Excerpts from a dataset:
--- START ---

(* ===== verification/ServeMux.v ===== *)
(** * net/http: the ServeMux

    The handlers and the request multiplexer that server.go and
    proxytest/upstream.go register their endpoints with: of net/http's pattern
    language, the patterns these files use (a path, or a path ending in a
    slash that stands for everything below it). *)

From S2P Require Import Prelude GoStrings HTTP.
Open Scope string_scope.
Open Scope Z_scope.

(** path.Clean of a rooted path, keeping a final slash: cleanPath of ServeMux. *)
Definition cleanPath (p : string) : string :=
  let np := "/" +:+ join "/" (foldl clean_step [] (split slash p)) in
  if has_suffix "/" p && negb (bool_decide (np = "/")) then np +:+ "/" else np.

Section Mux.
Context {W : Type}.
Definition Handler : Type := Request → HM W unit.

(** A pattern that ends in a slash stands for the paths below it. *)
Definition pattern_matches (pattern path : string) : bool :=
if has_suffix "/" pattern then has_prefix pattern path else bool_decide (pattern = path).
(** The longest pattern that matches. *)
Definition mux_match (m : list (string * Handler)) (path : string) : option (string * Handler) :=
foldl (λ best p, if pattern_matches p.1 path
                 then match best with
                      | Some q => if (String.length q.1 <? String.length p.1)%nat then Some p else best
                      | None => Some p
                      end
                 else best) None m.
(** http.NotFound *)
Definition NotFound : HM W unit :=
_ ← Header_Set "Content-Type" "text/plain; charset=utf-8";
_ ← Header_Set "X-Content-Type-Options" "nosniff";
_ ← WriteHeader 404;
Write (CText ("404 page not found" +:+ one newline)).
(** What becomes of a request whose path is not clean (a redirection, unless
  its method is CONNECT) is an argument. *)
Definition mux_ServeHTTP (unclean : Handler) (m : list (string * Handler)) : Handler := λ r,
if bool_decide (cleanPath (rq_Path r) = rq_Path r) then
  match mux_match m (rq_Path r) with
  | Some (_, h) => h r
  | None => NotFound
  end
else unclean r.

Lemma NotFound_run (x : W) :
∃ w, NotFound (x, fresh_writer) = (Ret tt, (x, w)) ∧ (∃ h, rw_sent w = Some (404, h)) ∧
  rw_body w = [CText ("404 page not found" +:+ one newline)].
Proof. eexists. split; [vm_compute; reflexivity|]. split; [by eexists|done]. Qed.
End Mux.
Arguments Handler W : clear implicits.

--- END ---

DIRECTIONS: Copy every line of the entries above in which "page" occurs.

ANSWER TO THIS PROBLEM:
Write (CText ("404 page not found" +:+ one newline)).
  rw_body w = [CText ("404 page not found" +:+ one newline)].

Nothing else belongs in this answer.